By Kent Wakeford, co-Founder and EVP of AdSafe Media.
“Transparency.” It’s a word often heard in the discussion about Ad Exchanges.
Advertisers want more of it. “Can’t I just get a site list?” they ask. But while buyers are asking for “transparency,” those operating (and contributing inventory to exchange platforms) know that the very existence of the Ad Exchange business model depends on the choice to have opacity since many publishers want to avoid channel conflict issues with their in-house sales teams or being seen as “dumping distressed inventory.”
So what’s to be done to solve the logjam created by the clash of marketers’ demands for greater transparency and the inherent requirements for a certain degree of opacity on the part of the Exchanges? It’s obviously a problem which must be solved if the Exchange model is to enjoy further growth. Despite high levels of consumer engagement with the medium, only 5% of all brand dollars are today spent online. And according to a recent eConsultancy study, 65% of marketers say that the biggest gating factor preventing increased digital spending relates to the threat of their ads appearing adjacent to “unsuitable” content.

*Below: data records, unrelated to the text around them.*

(** After an unmount that succeeded from the host's side nobody has it. *)
Lemma ft_unmount_frees env a a' :
  is_mounted (remote_fs a) = false -> unmount_file_img bus env a = (a', Ok tt) ->
  remote_fs a' = remote_fs a /\ ∀ c, usb a' = Some c -> host_has c = false.
Proof.
  intros Hm. unfold unmount_file_img, se_bind.
  destruct (file_transfer_state bus a) as [a1 [t|]] eqn:Et; [|done]. apply ft_state_spec in Et as [Hfs Ht].
  destruct t; [destruct Ht; by intros [= <-]|congruence|].
  destruct (with_usb _ a1) as [a2 [[]|]] eqn:Eu; [|done].
  apply with_usb_ok in Eu as (c & c' & Hu & (r & Hc & Hr)%ums_control_ok & ->).
  unfold in_config. destruct (set_ft_mount_target _ _ _) as [cfg [[]|]]; [|done]. intros [= <-]. split; [done|].
  intros c1 [= <-]. unfold host_has, ft_mounted_at. by erewrite ft_unmount_seen.
Qed.

Lemma ft_load_safe env : keeps drive_safe (load_with_file_img bus env).
Proof.
  intros a Ha. unfold load_with_file_img. unfold se_bind at 1.
  pose proof (keeps_ft_state a Ha) as H1. destruct (file_transfer_state bus a) as [a1 [t|]] eqn:Et; [|done].
  apply ft_state_spec in Et as [Hfs Ht]. cbn [fst] in H1.
  assert (Hrest : ∀ a2, drive_safe a2 -> (∀ c, usb a2 = Some c -> host_has c = false) ->
    drive_safe ((in_fs (fs_mount (fs_env env)) ;;;
                 in_config (set_ft_mount_target (save_target env) Pref.Kvm)) a2).1).
  { intros a2 [Hk Hc] Hh. unfold se_bind, in_fs. pose proof (fs_mount_knows (fs_env env) (remote_fs a2) Hk) as Hk'.
    assert (Hs : ∀ f, fs_knows f -> drive_safe (set_fs f a2)).
    { intros f Hf. split; [done|]. intros c Hu. destruct (Hc c Hu). split; [done|]. intros _. by apply Hh. }
    destruct (fs_mount _ _) as [f [[]|]]; [apply keeps_in_config|]; by apply Hs. }
  destruct t; [|done|].
  - unfold se_bind at 1, se_ret. destruct Ht. by apply Hrest.
  - unfold se_bind at 1. pose proof (keeps_ft_unmount env a1 H1) as H2.
    destruct (unmount_file_img bus env a1) as [a2 [[]|]] eqn:Eu; [|done].
    apply ft_unmount_frees in Eu as [_ Hh]; [|congruence]. by apply Hrest.
Qed.

Lemma drive_safe_kept o d : drive_safe (d_app d) -> drive_safe (d_app (device_op bus o d)).
Proof.
  intros Hi.
  pose proof (settings_keep bus drive_safe (fun b => keeps_with_usb _ (mic_no_grab b)) keeps_in_config
    keeps_ft_state keeps_reconcile keeps_ft_unmount keeps_unmount_image) as Hset.
  assert (Hserve : ∀ env r, keeps drive_safe (serve_reader bus env r)).
  { intros env r. unfold serve_reader, start_nbd, wait_nbd_ready. keeps_solve; apply keeps_modify; intros a; by apply keeps_same. }
  assert (Hclaim : ∀ st, keeps drive_safe (claim_media st)).
  { intros st. unfold claim_media. keeps_solve. apply keeps_modify; intros a; by apply keeps_same. }
  assert (Hst : ∀ env n m, keeps drive_safe (mount_with_storage bus env n m)).
  { intros env n m. unfold mount_with_storage. keeps_solve. apply keeps_modify; intros a; by apply keeps_same. }
  destruct o; try (by apply Hset); cbn [device_op d_app].
  - assert (Hk : keeps drive_safe (mount_with_http bus env url mode)) by (unfold mount_with_http; keeps_solve). by apply Hk.
  - assert (Hk : keeps drive_safe (mount_with_webrtc bus env filename size mode))
      by (unfold mount_with_webrtc; keeps_solve). by apply Hk.
  - by apply Hst.
  - assert (Hk : keeps drive_safe (mount_built_in_image bus env name))
      by (unfold mount_built_in_image; keeps_solve). by apply Hk.
  - by apply keeps_unmount_image.
  - by apply ft_mount_safe.
  - by apply keeps_ft_unmount.
  - by apply ft_load_safe.
Qed.

(** C18: The device and the host never have the image of the file transfer drive
    at the same time: over any sequence of mounts, unmounts, uploads of remote
    images, changes of USB settings and of the SSH and MCP switches, one request
    after the other, with every failure of system commands, saves and requests,
    as long as the sidecar answers the question whether the drive is mounted.
    Two requests for the drive that overlap can share the image
    ([overlapping_requests_share_image]), and so can one whose question is lost
    ([lost_query_shares_image]). *)
Theorem ft_image_never_shared ops d0 :
  drive_safe (d_app d0) ->
  let a := d_app (device_run bus ops d0) in
  ∀ c, usb a = Some c ->
  ~ (kernel_mounted (remote_fs a) = true /\ ft_mounted_at FT_IMAGE (sidecar c) = true).
Proof.
  intros Hd a c Hu [Hk Hh].
  assert (Hs : drive_safe a).
  { apply (fold_left_inv (fun d => drive_safe (d_app d))); [intros d o; apply drive_safe_kept|done]. }
  destruct Hs as [_ Hs]. destruct (Hs c Hu) as [_ Hn]. specialize (Hn Hk). unfold host_has in Hn. congruence.
Qed.
End proofs.

Section failures.
Context {S : Type} `{UsbSidecar S} (bus : nat -> Query -> BusOutcome).

(** Every command of a mount works. *)
Definition commands_work (env : FsEnv) : bool :=
  image_there env && mkdir_point_ok env && mountpoint_runs env && bool_decide (is_Some (losetup_f env))
  && losetup_ok env && mount_ok env.

Lemma fs_mount_works env f :
  commands_work env = true -> is_mounted f = false -> kernel_mounted f = false ->
  ∃ f', fs_mount env f = (f', Ok tt) /\ kernel_mounted f' = true /\ is_mounted f' = true.
Proof.
  unfold commands_work, fs_mount, is_mount_point_in_use, setup_loop_device, mount_loop_device. se_unfold.
  rewrite !andb_true_iff, bool_decide_eq_true. intros (((((-> & ->) & ->) & [dev ->]) & ->) & ->) -> Hk. cbn.
  rewrite Hk. cbn. by eexists.
Qed.

(** A lost question is taken for the answer that nothing is mounted: while
    the host has the image, loading it on the device after a query that was not
    sent mounts it there too, and both have it. *)
Theorem lost_query_shares_image env (a : App S) c :
  usb a = Some c -> ft_mounted_at FT_IMAGE (sidecar c) = true ->
  is_mounted (remote_fs a) = false -> kernel_mounted (remote_fs a) = false ->
  bus (queries c) (QUms (mount_state_request UMS_FT)) = NotSent ->
  commands_work (fs_env env) = true ->
  let a' := (load_with_file_img bus env a).1 in
  ∃ c', usb a' = Some c' /\ ft_mounted_at FT_IMAGE (sidecar c') = true
    /\ kernel_mounted (remote_fs a') = true.
Proof.
  intros Hu Hh Hm Hk Hb Hw. unfold load_with_file_img, file_transfer_state, in_fs. se_unfold.
  unfold get_file_transfer_state. rewrite Hm, Hu. unfold ums_get_mount_state, send_ums_control, send. rewrite Hb.
  cbn -[fs_mount String.eqb]. destruct (fs_mount_works _ _ Hw Hm Hk) as (f' & -> & Hk' & _).
  unfold in_config. destruct (set_ft_mount_target _ _ _) as [cfg r]. by eexists.
Qed.

(** A loop device that cannot be released once wedges the drive: the unmount
    fails after the file system is gone but still counts as mounted, and from
    then on every unmount and every mount to the host fails whatever the system
    does, while a load answers success with nothing mounted. *)
Theorem failed_detach_wedges_drive env (a : App S) dev :
  is_mounted (remote_fs a) = true -> kernel_mounted (remote_fs a) = true -> loop_device (remote_fs a) = Some dev ->
  umount_ok (fs_env env) = true -> losetup_d_ok (fs_env env) = false ->
  ∃ a1 e, unmount_file_img bus env a = (a1, Err e) /\ kernel_mounted (remote_fs a1) = false
  /\ ∀ env', (∃ a2 e', unmount_file_img bus env' a1 = (a2, Err e') /\ remote_fs a2 = remote_fs a1)
      /\ (∃ a2 e', mount_with_file_img bus env' a1 = (a2, Err e') /\ remote_fs a2 = remote_fs a1)
      /\ load_with_file_img bus env' a1 = (a1, Ok tt).
Proof.
  intros Hm Hk Hl Hu Hd.
  assert (Hstate : ∀ x : App S, is_mounted (remote_fs x) = true -> file_transfer_state bus x = (x, Ok Pref.Kvm)).
  { intros x Hx. unfold file_transfer_state, se_lift, get_file_transfer_state. by rewrite Hx. }
  assert (Hwedged : ∀ env' (x : App S), is_mounted (remote_fs x) = true -> kernel_mounted (remote_fs x) = false ->
    ∃ e, unload_with_file_img env' x = (set_ft_pending ∅ x, Err e)).
  { intros env' x Hx Hkx. unfold unload_with_file_img, in_fs, fs_unmount, unmount_filesystem. se_unfold. cbn.
    rewrite Hx. cbn. rewrite Hkx. cbn. eexists. f_equal. }
  eexists _, _. split.
  { unfold unmount_file_img, se_bind. rewrite Hstate by done.
    unfold unload_with_file_img, in_fs, fs_unmount, unmount_filesystem, cleanup_loop_device. se_unfold. cbn.
    rewrite Hm. cbn. rewrite Hk, Hu. cbn. rewrite Hl. cbn. rewrite Hd. cbn. reflexivity. }
  split; [done|]. intros env'. set (a1 := set_fs _ _).
  assert (H1 : is_mounted (remote_fs a1) = true) by done. assert (H2 : kernel_mounted (remote_fs a1) = false) by done.
  unfold unmount_file_img, mount_with_file_img, load_with_file_img, se_bind. rewrite !Hstate by done.
  destruct (Hwedged env' a1 H1 H2) as [e' ->]. split_and!; [by eexists _, _..|done].
Qed.
End failures.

While the Exchanges such as RightMedia are repositioning themselves as “Premium” to address the evolving market, it’s clear that the long-term solution to the issue of brand safety will involve the creation of an independent, trustworthy and universally recognized rating authority. The establishment of a standardized industry rating system will provide brands with confidence that their brand messages are running on “safe” content without compromising the opacity required by certain publishers, networks and exchanges.
When RightMedia first launched, it was brilliantly positioned as the “NASDAQ” for Internet media. In many ways, this analogy is apt. But what has been missing to date has been the presence of an independent rating authority. Such a rating authority is a prerequisite for the broad based acceptance of any exchange based trading platform, whether it involves financial instruments or digital display ads. History has proven this very clearly. No one, of course, would buy a bond absent a rating from an independent authority. And certainly no one in their right mind would buy a bond rated by the issuer themselves. That’s why Moody’s and its competitors exist. But when it comes to the high dollar trading of trillions of Internet impressions, such an independent authority is totally absent from the scene.
Given the obvious necessity and centrality of the independent rating authority to the proper functioning of any Exchange market, it should come as no surprise that those with the biggest marketing budgets, absent either transparency or an independent rating authority, have largely boycotted the Exchange model. For the NASDAQ- like promise of Exchange traded digital media to succeed (and to secure the participation of big dollar brands) we need an independent rating authority.
Exactly what service would this rating authority provide and how would it operate? These are important questions which will take time to properly answer but certainly the successful rating service will be independent authority using sophisticated, scalable and algorithmically driven data science to group “like” Internet content into rational trenches. Publishers having professionally published content without any opportunity for the risk associated with user-generated content would be in a different trench than content that permitted UGC. Unmonitored user generated content would be assigned a different risk profile (and presumably would fetch a lower price) than would media proven over time to monitor UGC and maintain “family standards” within all their content.
How would such an independent rating authority benefit both the Exchange operators and media buyers? A credible rating authority would permit buyers, particularly risk averse brands, to buy Exchange-sourced media without demanding total transparency. (When a rating authority enjoys the confidence of the market, participants on the Exchange are willing to forgo demands for “total transparency” and will accept the independent rating authority’s assertion that all the constituent media is genuinely of a similar, readily identified kind.) In the case of an ad Exchange and its publishers, a properly functioning independent rating authority will put an end to marketer’s demand for a “site list” as a pre-requisite to participating thus permitting the necessary levels of opacity for publishers to contribute their inventory without revealing themselves to the market as the source of media, something that many are loathe to do.